** Opening Task inputs block **
(** * A shallow embedding of [clean.py]

    The cleaning pipeline of the real-estate price data set: percentile
    truncation, label encoding, k-nearest-neighbour imputation, the
    rule-based filter, the writer and the join with the macro table.

    Conventions of the embedding.
    - A [DataFrame] is row-major: a schema (column name and dtype) and a
      list of rows, each row carrying its index label and its cells.
    - A cell is a number, the float [nan], or a string.  Numbers are exact
      rationals ([Qc]): float64 rounding is not modelled.
    - Python exceptions are the [Raise] results of an error monad.
    - The pandas, numpy, scipy and scikit-learn calls of the script are
      functions on these values; where such a function is modelled on a
      part of its domain only, its comment says so. *)

From Stdlib Require Import QArith Qcanon Qround.
From Stdlib Require Import Structures.OrdersEx.
From stdpp Require Import base numbers list sorting strings gmap.

Local Open Scope Z_scope.

(** ** Exceptions and the error monad *)

Inductive exn :=
| KeyError (key : string)
| NameError (name : string)
| TypeError
| ValueError
| IndexError.

Inductive result (A : Type) :=
| Ok (a : A)
| Raise (e : exn).
Arguments Ok {A} a.
Arguments Raise {A} e.

#[global] Instance result_ret : MRet result := @Ok.
#[global] Instance result_bind : MBind result := λ A B f m,
  match m with Ok a => f a | Raise e => Raise e end.
#[global] Instance result_fmap : FMap result := λ A B f m,
  match m with Ok a => Ok (f a) | Raise e => Raise e end.

(** Monadic map and left fold, left to right, stopping at the first
    exception. *)
Fixpoint mapR {A B} (f : A → result B) (l : list A) : result (list B) :=
  match l with
  | [] => Ok []
  | x :: l => y ← f x; ys ← mapR f l; Ok (y :: ys)
  end.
** Closing Task inputs block **
▶ **Task objective**
Reproduce each line, exactly as it appears, from the one that contains "(** Monadic map" through the last line of the records. Add no other lines.

▶ **Solution to this problem**
(** Monadic map and left fold, left to right, stopping at the first
    exception. *)
Fixpoint mapR {A B} (f : A → result B) (l : list A) : result (list B) :=
  match l with
  | [] => Ok []
  | x :: l => y ← f x; ys ← mapR f l; Ok (y :: ys)
  end.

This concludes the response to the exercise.